● **Your goal**: Within the entries below, find the portion that opens with the line containing "Definition DefinedDeployments : Z := 2." and closes with the line containing "list thresholdStateCache * outcome ThresholdState". Retype that portion exactly and only.

● **Available data**:
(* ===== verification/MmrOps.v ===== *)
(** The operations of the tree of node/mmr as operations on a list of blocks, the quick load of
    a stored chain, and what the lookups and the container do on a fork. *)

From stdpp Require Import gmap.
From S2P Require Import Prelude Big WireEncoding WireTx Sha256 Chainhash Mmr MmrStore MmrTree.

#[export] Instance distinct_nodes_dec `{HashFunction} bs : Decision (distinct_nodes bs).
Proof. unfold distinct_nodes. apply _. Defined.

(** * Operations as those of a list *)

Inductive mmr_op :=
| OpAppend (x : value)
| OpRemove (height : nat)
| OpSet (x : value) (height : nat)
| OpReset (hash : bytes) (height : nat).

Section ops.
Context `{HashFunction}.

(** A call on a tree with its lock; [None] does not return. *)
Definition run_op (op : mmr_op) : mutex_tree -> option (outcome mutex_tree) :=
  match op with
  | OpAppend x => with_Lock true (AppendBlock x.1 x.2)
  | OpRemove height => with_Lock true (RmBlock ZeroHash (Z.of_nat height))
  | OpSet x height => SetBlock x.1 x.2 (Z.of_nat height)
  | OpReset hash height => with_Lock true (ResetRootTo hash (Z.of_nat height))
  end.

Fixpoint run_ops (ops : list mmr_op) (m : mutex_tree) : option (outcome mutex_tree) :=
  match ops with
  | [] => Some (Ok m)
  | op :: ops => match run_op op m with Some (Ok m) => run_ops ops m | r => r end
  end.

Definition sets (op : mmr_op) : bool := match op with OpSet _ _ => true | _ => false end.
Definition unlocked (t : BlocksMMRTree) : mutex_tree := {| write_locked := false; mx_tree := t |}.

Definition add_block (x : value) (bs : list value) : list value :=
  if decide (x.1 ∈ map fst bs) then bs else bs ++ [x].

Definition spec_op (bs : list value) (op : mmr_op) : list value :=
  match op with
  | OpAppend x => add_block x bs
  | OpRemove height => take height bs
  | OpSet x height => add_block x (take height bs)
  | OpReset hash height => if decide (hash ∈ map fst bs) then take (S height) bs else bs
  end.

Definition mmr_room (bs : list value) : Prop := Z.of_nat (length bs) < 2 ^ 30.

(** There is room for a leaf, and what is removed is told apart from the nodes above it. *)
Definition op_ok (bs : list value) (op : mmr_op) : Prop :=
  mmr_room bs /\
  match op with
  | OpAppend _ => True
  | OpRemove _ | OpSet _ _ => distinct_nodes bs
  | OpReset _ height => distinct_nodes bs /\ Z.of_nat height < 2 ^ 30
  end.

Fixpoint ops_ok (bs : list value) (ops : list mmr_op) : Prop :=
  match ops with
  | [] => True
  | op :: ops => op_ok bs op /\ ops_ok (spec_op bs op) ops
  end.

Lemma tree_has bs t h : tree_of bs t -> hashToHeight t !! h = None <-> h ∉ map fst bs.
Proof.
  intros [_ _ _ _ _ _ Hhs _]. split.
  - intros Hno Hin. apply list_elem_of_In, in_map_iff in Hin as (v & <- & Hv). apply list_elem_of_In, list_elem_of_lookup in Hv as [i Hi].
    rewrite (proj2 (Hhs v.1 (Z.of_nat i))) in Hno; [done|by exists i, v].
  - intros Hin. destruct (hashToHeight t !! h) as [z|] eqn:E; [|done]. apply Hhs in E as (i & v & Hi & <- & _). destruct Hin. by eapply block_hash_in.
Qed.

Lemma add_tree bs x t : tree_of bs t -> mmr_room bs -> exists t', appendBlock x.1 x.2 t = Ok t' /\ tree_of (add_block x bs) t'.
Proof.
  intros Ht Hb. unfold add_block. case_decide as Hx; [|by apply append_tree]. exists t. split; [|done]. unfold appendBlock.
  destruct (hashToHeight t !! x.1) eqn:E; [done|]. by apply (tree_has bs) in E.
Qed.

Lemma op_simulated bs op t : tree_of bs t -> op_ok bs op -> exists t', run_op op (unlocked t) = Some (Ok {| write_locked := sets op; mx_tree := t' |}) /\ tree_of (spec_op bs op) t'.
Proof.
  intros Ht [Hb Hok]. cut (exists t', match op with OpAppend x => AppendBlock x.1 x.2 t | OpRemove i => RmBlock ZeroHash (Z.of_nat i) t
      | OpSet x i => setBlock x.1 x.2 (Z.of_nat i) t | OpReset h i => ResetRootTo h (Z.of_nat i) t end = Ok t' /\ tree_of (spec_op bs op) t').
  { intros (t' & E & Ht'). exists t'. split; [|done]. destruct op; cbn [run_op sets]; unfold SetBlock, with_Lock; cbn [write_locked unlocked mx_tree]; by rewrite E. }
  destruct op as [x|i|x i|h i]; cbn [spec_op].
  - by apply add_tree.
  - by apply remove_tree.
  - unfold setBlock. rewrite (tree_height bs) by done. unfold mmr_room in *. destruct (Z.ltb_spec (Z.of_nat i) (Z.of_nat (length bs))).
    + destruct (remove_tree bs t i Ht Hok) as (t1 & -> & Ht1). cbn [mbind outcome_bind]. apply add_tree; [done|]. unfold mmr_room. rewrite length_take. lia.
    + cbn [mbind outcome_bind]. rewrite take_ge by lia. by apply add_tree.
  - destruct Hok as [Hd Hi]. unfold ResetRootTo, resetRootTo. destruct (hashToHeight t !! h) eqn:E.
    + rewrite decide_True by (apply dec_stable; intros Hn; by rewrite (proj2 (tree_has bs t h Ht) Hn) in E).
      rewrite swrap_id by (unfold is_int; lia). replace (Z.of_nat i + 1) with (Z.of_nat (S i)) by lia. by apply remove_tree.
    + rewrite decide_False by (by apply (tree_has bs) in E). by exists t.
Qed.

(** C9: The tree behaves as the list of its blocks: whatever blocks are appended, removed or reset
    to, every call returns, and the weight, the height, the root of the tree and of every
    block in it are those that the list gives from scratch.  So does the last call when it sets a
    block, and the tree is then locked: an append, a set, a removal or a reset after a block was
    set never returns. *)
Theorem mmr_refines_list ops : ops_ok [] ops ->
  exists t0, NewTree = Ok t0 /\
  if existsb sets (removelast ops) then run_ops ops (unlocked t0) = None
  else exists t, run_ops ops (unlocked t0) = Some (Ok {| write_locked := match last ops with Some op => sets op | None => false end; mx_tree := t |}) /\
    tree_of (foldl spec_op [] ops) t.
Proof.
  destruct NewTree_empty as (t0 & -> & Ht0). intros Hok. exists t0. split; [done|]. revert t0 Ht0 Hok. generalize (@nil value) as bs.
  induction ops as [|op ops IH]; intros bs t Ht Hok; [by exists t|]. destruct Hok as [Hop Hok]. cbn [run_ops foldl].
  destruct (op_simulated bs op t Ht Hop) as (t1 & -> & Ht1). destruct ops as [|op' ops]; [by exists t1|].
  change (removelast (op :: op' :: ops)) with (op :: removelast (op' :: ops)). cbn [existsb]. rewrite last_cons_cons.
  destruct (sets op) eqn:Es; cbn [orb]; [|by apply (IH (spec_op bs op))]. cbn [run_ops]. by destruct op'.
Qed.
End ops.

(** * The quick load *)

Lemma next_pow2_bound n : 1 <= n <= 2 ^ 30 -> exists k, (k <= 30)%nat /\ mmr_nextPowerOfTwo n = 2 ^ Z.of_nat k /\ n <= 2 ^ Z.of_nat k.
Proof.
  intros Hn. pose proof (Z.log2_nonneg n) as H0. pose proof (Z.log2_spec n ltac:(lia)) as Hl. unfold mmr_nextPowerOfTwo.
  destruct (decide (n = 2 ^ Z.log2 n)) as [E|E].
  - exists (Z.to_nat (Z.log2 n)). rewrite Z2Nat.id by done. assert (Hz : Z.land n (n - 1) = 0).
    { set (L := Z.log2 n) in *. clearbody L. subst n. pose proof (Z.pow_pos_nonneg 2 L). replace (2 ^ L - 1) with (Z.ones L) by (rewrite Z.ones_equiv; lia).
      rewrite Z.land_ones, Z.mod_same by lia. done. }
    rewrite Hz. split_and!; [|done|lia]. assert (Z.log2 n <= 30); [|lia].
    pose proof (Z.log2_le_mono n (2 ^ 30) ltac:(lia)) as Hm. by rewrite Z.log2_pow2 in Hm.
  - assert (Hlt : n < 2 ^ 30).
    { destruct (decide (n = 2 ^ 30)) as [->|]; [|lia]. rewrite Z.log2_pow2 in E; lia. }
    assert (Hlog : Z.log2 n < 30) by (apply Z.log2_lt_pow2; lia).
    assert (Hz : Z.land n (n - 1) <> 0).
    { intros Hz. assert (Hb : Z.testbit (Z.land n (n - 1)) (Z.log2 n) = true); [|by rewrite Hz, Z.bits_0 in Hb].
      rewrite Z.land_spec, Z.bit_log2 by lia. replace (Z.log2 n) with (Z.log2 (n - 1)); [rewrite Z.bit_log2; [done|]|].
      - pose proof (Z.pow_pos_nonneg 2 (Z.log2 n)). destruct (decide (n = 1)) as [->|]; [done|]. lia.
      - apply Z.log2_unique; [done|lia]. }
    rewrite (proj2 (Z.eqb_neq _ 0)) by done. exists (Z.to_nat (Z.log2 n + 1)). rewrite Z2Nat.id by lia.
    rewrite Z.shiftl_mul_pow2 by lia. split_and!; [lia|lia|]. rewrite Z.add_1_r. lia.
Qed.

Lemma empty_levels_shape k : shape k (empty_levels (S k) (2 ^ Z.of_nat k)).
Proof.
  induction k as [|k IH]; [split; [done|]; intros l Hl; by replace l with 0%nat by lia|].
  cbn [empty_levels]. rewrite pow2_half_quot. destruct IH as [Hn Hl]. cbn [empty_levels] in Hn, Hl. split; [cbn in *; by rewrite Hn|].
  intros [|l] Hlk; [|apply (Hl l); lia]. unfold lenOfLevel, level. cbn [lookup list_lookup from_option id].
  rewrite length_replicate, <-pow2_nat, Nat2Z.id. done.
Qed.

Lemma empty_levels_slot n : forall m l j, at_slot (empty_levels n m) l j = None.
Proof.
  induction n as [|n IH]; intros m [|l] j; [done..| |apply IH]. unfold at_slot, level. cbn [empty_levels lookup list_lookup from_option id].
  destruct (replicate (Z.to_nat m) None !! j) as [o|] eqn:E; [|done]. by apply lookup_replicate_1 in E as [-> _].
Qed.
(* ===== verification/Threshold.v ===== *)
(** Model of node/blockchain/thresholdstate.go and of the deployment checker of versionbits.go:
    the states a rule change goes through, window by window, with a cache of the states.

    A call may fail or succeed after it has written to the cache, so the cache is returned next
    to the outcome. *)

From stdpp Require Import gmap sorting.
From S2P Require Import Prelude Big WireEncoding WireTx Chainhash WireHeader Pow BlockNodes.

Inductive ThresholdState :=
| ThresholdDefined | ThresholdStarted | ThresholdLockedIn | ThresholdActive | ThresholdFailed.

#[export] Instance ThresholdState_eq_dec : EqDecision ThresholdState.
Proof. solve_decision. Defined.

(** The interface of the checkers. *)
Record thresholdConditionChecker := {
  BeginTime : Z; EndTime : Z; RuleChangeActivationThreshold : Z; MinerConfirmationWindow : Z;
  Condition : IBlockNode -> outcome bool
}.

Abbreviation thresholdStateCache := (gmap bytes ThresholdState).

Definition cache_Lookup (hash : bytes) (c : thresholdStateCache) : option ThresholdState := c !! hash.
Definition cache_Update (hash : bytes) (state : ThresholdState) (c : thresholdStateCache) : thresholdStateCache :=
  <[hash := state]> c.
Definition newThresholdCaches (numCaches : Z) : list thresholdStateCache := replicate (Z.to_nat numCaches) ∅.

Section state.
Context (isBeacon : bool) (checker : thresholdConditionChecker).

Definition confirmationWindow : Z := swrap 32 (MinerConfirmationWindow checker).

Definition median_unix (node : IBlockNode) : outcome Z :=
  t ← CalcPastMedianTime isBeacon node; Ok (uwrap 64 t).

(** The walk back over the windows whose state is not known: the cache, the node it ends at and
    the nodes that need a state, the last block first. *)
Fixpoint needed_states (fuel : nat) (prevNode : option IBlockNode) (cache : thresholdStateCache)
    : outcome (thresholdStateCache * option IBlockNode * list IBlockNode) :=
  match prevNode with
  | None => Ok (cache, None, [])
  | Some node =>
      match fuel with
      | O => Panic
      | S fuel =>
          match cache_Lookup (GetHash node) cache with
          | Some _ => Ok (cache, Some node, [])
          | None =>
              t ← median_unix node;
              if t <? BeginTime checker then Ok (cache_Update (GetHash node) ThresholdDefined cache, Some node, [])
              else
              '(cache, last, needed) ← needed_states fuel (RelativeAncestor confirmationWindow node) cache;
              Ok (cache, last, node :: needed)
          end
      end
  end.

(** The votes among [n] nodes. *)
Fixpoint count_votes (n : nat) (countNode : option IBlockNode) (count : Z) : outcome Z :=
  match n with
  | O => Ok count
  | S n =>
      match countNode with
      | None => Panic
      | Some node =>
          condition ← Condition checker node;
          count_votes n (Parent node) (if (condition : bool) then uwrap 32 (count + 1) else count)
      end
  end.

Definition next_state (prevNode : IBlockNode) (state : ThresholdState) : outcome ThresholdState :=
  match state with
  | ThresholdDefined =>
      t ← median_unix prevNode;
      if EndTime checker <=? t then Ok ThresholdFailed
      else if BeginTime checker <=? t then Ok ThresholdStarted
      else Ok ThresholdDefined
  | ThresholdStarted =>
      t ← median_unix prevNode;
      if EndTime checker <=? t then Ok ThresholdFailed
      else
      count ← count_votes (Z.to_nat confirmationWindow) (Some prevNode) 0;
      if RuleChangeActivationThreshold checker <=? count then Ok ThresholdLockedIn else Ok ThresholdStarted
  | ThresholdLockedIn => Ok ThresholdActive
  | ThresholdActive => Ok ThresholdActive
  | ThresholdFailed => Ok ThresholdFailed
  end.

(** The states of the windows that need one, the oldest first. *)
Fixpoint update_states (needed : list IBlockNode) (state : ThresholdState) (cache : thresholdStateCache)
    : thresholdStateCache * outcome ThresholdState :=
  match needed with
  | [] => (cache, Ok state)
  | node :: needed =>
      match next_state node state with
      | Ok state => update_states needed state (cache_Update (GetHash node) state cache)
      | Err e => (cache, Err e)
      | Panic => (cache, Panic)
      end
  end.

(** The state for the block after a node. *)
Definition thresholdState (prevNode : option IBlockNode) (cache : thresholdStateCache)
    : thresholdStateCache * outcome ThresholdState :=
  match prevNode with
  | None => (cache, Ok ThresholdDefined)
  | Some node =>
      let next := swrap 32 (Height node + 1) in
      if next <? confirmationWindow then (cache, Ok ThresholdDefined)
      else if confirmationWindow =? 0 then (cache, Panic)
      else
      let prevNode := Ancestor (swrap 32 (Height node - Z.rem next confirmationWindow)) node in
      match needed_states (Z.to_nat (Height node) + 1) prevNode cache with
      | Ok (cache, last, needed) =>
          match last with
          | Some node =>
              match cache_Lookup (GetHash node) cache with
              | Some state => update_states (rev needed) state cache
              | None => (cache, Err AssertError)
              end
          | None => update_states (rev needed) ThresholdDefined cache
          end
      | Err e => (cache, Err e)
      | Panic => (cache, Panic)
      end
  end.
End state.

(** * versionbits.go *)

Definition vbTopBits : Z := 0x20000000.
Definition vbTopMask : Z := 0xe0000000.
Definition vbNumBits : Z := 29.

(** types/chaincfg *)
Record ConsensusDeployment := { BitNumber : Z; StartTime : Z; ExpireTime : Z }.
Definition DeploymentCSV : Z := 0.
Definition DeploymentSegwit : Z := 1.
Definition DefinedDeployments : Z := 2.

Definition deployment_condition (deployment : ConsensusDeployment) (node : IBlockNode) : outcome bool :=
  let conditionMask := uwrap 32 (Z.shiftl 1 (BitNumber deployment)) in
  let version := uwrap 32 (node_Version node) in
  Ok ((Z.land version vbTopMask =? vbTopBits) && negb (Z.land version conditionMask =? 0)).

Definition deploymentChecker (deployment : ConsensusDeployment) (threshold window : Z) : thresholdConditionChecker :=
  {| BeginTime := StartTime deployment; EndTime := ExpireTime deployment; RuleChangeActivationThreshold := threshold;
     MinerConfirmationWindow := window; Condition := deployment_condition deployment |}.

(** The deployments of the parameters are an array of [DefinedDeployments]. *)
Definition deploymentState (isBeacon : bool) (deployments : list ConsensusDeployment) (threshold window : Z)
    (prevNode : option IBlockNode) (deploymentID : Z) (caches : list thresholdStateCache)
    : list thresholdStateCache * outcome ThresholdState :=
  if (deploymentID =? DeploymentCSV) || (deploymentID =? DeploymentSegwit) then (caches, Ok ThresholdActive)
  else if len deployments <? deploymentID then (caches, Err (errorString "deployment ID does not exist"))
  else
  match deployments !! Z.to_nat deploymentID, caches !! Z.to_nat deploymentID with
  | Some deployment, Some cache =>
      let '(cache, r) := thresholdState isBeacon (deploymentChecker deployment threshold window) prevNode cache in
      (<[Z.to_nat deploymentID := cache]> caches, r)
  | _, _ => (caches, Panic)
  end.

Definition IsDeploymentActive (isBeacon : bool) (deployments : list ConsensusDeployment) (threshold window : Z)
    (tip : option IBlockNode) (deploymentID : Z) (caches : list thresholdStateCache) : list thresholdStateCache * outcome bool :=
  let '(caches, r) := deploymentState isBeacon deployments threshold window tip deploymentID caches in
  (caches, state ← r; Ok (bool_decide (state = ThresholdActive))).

● **Reply**:
Definition DefinedDeployments : Z := 2.

Definition deployment_condition (deployment : ConsensusDeployment) (node : IBlockNode) : outcome bool :=
  let conditionMask := uwrap 32 (Z.shiftl 1 (BitNumber deployment)) in
  let version := uwrap 32 (node_Version node) in
  Ok ((Z.land version vbTopMask =? vbTopBits) && negb (Z.land version conditionMask =? 0)).

Definition deploymentChecker (deployment : ConsensusDeployment) (threshold window : Z) : thresholdConditionChecker :=
  {| BeginTime := StartTime deployment; EndTime := ExpireTime deployment; RuleChangeActivationThreshold := threshold;
     MinerConfirmationWindow := window; Condition := deployment_condition deployment |}.

(** The deployments of the parameters are an array of [DefinedDeployments]. *)
Definition deploymentState (isBeacon : bool) (deployments : list ConsensusDeployment) (threshold window : Z)
    (prevNode : option IBlockNode) (deploymentID : Z) (caches : list thresholdStateCache)
    : list thresholdStateCache * outcome ThresholdState :=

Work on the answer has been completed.